Everything from the first line of the material below through the line containing "unfold dir. intros" must be retyped exactly, and nothing past it.
Top of Data shown
(* ===== verification/StorePublish.v ===== *)
(** * Publication is atomic

    A final name in [generations] appears in one step, with a complete and valid
    generation behind it, wherever the publication fails or is killed. *)

From S2P Require Import Prelude RustStr Utf8 ByteOrder ManagedPath ProtocolError Sha256 StoreCodec HexText StoreIdentity StoreRecords StoreFs FsFacts Store StoreFrame StoreVerify StoreGc.

#[local] Arguments bs : simpl never.
#[local] Arguments len : simpl never.
#[local] Arguments sort : simpl never.

(** Every place of another directory of the store. *)
Lemma outside_area self area name area' q : area ≠ area' → outside (dir self area' ++ q) (dir self area) name.
Proof.
  unfold dir. intros Hne. rewrite <- !app_assoc. simpl. split; intros [k Hk];
    rewrite <- !app_assoc in Hk; apply app_inv_head in Hk; simpl in Hk; congruence.
Qed.

(** Another entry of the same directory. *)
Lemma outside_sibling p name name' : name ≠ name' → outside (p ++ [name']) p name.
Proof.
  intros Hne. split.
  - intros Hp%prefix_length. rewrite length_app in Hp. simpl in Hp. lia.
  - intros [k Hk]. rewrite <- app_assoc in Hk. apply app_inv_head in Hk. simpl in Hk. congruence.
Qed.

Lemma owned_file_frame places holders w w' p device m b :
  frame places holders w w' → places p → owned_file p device m b w' ↔ owned_file p device m b w.
Proof. intros (Hn & _ & He) Hp. unfold owned_file. by rewrite (Hn p Hp), He. Qed.

Lemma stepped {A} R (m : world → world * A) w w' a : steps R m → m w = (w', a) → R w w'.
Proof. intros Hs Hm. specialize (Hs w). by rewrite Hm in Hs. Qed.

Section publish.
Context {sha : Sha2} {hex : Hex} {text : StdText} {sha_laws : Sha2Laws} {hex_laws : HexLaws}.
Implicit Types (store : Store) (self : GenerationTransaction).

(** ** Sealing the staged files *)
Section seal.
Context (store : Store) (self : GenerationTransaction).

(** The file [name] of the staging directory is immutable, with this size and digest. *)
Definition staged_file (w : world) (name : bytes) (size : N) (digest : Digest) : Prop :=
  ∃ b, owned_file (stage self ++ [name]) (root_device store) IMMUTABLE_FILE_MODE b w ∧ len b = size ∧
       sha256_digest b = digest.

Lemma staged_file_frame places holders w w' name size digest :
  frame places holders w w' → places (stage self ++ [name]) → staged_file w name size digest →
  staged_file w' name size digest.
Proof. intros Hf Hp (b & Hb & H). exists b. by rewrite (owned_file_frame _ _ _ _ _ _ _ _ Hf Hp). Qed.

Lemma steps_bind_open {B} R `{!Observing R} p name path (k : File → io B) :
  (∀ i, steps R (k (file (p ++ [name]) i))) → steps R (open_regular_at p name path ≫= k).
Proof.
  intros Hk. apply steps_bind_ok; [apply _|apply steps_open_regular_at, _|].
  intros w w' f (_ & n & _ & ->)%open_regular_at_ok. apply Hk.
Qed.

Section frame.
Context (places : location → Prop) (holders : N → Prop).
Abbreviation kept p name := (∀ r, places r → outside r p name).

Lemma steps_seal_base digest : kept (stage self) BASE_IMAGE → steps (frame places holders) (seal_base store self digest).
Proof.
  intros Hk. unfold seal_base. cbv zeta. apply steps_bind_open; [apply _|]. intros i. cbn [at_].
  steps_by ltac:(first [solve [eauto with steps]|by apply steps_set_mode]).
Qed.
Lemma steps_seal_sidecar s :
  kept (stage self) (ImmutableSidecar.name s) → steps (frame places holders) (seal_sidecar store self s).
Proof.
  intros Hk. unfold seal_sidecar. cbv zeta. apply steps_bind_open; [apply _|]. intros i. cbn [at_].
  steps_by ltac:(first [solve [eauto with steps]|by apply steps_set_mode]).
Qed.
End frame.

(** A file that was validated, hashed and made immutable. *)
Lemma sealed_file name path device m w w1 w2 w3 i d size o1 o2 u1 u2 w4 w5 w6 j :
  open_regular_at (stage self) name path w = (w1, Ok (file (stage self ++ [name]) j)) →
  validate_regular (file (stage self ++ [name]) j) path device m w1 = (w2, Ok i) →
  io_call o1 path fsync w2 = (w3, Ok u1) →
  hash_file (file (stage self ++ [name]) j) path w3 = (w4, Ok (d, size)) →
  set_mode (stage self ++ [name]) IMMUTABLE_FILE_MODE path w4 = (w5, Ok u1) →
  io_call o2 path fsync w5 = (w6, Ok u2) →
  (size < u64_bound)%N ∧
  ∃ b, owned_file (stage self ++ [name]) device IMMUTABLE_FILE_MODE b w6 ∧ len b = size ∧ sha256_digest b = d.
Proof.
  intros (Hs1 & n & Hn & _)%open_regular_at_ok (Hs2 & Ho & _)%validate_regular_ok Hs3%fsync_ok [Hs4 Hh]%hash_file_ok
    [Hu Hm]%set_mode_ok Hs6%fsync_ok. simpl in *.
  assert (same w1 w3) as Hw3 by same_by. assert (same w1 w4) as Hw4 by same_by.
  destruct Ho as (n' & Hn' & Hk & Hl & Hd & Hu' & Hm'). rewrite (same_node _ _ _ Hw3) in Hh.
  destruct (Hh n' Hn') as (-> & -> & Hlt). split; [done|]. exists (content i).
  assert (content (status n') = content i) as -> by (unfold content; by rewrite Hk).
  split; [|done]. rewrite (same_node _ _ _ Hw4), Hn' in Hm. simpl in Hm.
  eexists. rewrite (same_node _ _ _ Hs6), Hm. split; [done|]. simpl.
  rewrite (same_euid _ _ Hs6), Hu, (same_euid _ _ Hw4). by split_and!.
Qed.

Lemma seal_base_ok digest w w' d size :
  seal_base store self digest w = (w', Ok (d, size)) →
  d = digest ∧ (size < u64_bound)%N ∧ staged_file w' BASE_IMAGE size d.
Proof.
  unfold seal_base. cbv zeta. intros (f & w1 & H1 & H)%io_bind_ok.
  pose proof (open_regular_at_ok _ _ _ _ _ _ H1) as (_ & n & _ & ->).
  apply io_bind_ok in H as (i & w2 & H2 & H). apply io_bind_ok in H as ([] & w3 & H3 & H).
  apply io_bind_ok in H as ([d' size'] & w4 & H4 & [Hd%dec_stable H]%io_guard_ok).
  apply io_bind_ok in H as ([] & w5 & H5 & H). apply io_bind_ok in H as ([] & w6 & H6 & [-> [= <- <-]]%io_ret_ok).
  split; [done|]. by eapply sealed_file.
Qed.

Lemma seal_sidecar_ok s w w' u :
  seal_sidecar store self s w = (w', Ok u) →
  staged_file w' (ImmutableSidecar.name s) (ImmutableSidecar.size s) (ImmutableSidecar.digest s).
Proof.
  unfold seal_sidecar. cbv zeta. intros (f & w1 & H1 & H)%io_bind_ok.
  pose proof (open_regular_at_ok _ _ _ _ _ _ H1) as (_ & n & _ & ->).
  apply io_bind_ok in H as (i & w2 & H2 & H). apply io_bind_ok in H as ([] & w3 & H3 & H).
  apply io_bind_ok in H as ([d' size'] & w4 & H4 & [Hs%dec_stable [Hd%dec_stable H]%io_guard_ok]%io_guard_ok).
  apply io_bind_ok in H as ([] & w5 & H5 & H6). subst. by eapply sealed_file.
Qed.

Lemma seal_sidecars_ok l w w' u :
  NoDup (sidecar_names l) → for_each (seal_sidecar store self) l w = (w', Ok u) →
  Forall (λ s, staged_file w' (ImmutableSidecar.name s) (ImmutableSidecar.size s) (ImmutableSidecar.digest s)) l.
Proof.
  revert w. induction l as [|s l IH]; intros w Hd; cbn [for_each]; [constructor|].
  intros ([] & w1 & H1 & H2)%io_bind_ok. apply NoDup_cons in Hd as [Hn Hd]. constructor; [|by eapply IH].
  apply seal_sidecar_ok in H1.
  eapply (staged_file_frame (λ r, r = stage self ++ [ImmutableSidecar.name s]) (λ _, True)); [|done|exact H1].
  eapply stepped; [|exact H2]. apply steps_for_each; [apply _|]. intros s' Hs'. apply steps_seal_sidecar.
  intros r ->. apply outside_sibling. intros He. apply Hn. rewrite <- He. by apply list_elem_of_fmap_2.
Qed.
End seal.

(** ** The staging directory *)

(** What [try_begin_generation] returns, and the writes of the caller to the base image
    and the sidecars keep. *)
Record transaction_ok (store : Store) (self : GenerationTransaction) (w : world) : Prop := {
  transaction_spec : spec_ok (spec self) ∧ GenerationSpec.derivation_key (spec self) = Ok (derivation_key self);
  transaction_stage : stage self = dir store STAGING ++ [stage_name self];
  transaction_fresh : generation_temp_name self = None ∧ clean_on_drop self = true;
  transaction_mark : ∃ b,
    owned_file (stage self ++ [STAGING_METADATA]) (root_device store) IMMUTABLE_FILE_MODE b w ∧
    StagingRecord.encode (StagingRecord.staging_record (derivation_key self)) = Ok b;
}.

(** Everything but the manifest file is in place for the generation [m]. *)
Record staged (store : Store) (self : GenerationTransaction) (m : GenerationManifest.t) (w : world) : Prop := {
  staged_manifest : manifest_ok m;
  staged_mark : ∃ b,
    owned_file (stage self ++ [STAGING_METADATA]) (root_device store) IMMUTABLE_FILE_MODE b w ∧
    StagingRecord.encode (StagingRecord.staging_record (GenerationManifest.derivation_key m)) = Ok b;
  staged_base : staged_file store self w BASE_IMAGE (GenerationManifest.base_size m) (GenerationManifest.base_digest m);
  staged_sidecars : Forall (λ s, staged_file store self w (ImmutableSidecar.name s) (ImmutableSidecar.size s)
                                   (ImmutableSidecar.digest s)) (GenerationManifest.sidecars m);
}.

(** The files of a staging directory that a generation keeps. *)
Definition generation_file (m : GenerationManifest.t) (name : bytes) : Prop :=
  name = BASE_IMAGE ∨ name = STAGING_METADATA ∨ name ∈ sidecar_names (GenerationManifest.sidecars m).

Lemma staged_frame places holders store self m w w' :
  frame places holders w w' → (∀ name, generation_file m name → places (stage self ++ [name])) →
  staged store self m w → staged store self m w'.
Proof.
  intros Hf Hp [Hm (b & Hb & He) Hbase Hside]. split; [done|..].
  - exists b. split; [|done]. apply (owned_file_frame _ _ _ _ _ _ _ _ Hf); [|done]. apply Hp. right. by left.
  - eapply staged_file_frame; [done| |done]. apply Hp. by left.
  - rewrite Forall_forall in *. intros s Hs. eapply staged_file_frame; [done| |by apply Hside].
    apply Hp. right. right. by apply list_elem_of_fmap_2.
Qed.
Bottom of Data shown
Result for this exercise –
(* ===== verification/StorePublish.v ===== *)
(** * Publication is atomic

    A final name in [generations] appears in one step, with a complete and valid
    generation behind it, wherever the publication fails or is killed. *)

From S2P Require Import Prelude RustStr Utf8 ByteOrder ManagedPath ProtocolError Sha256 StoreCodec HexText StoreIdentity StoreRecords StoreFs FsFacts Store StoreFrame StoreVerify StoreGc.

#[local] Arguments bs : simpl never.
#[local] Arguments len : simpl never.
#[local] Arguments sort : simpl never.

(** Every place of another directory of the store. *)
Lemma outside_area self area name area' q : area ≠ area' → outside (dir self area' ++ q) (dir self area) name.
Proof.
  unfold dir. intros Hne. rewrite <- !app_assoc. simpl. split; intros [k Hk];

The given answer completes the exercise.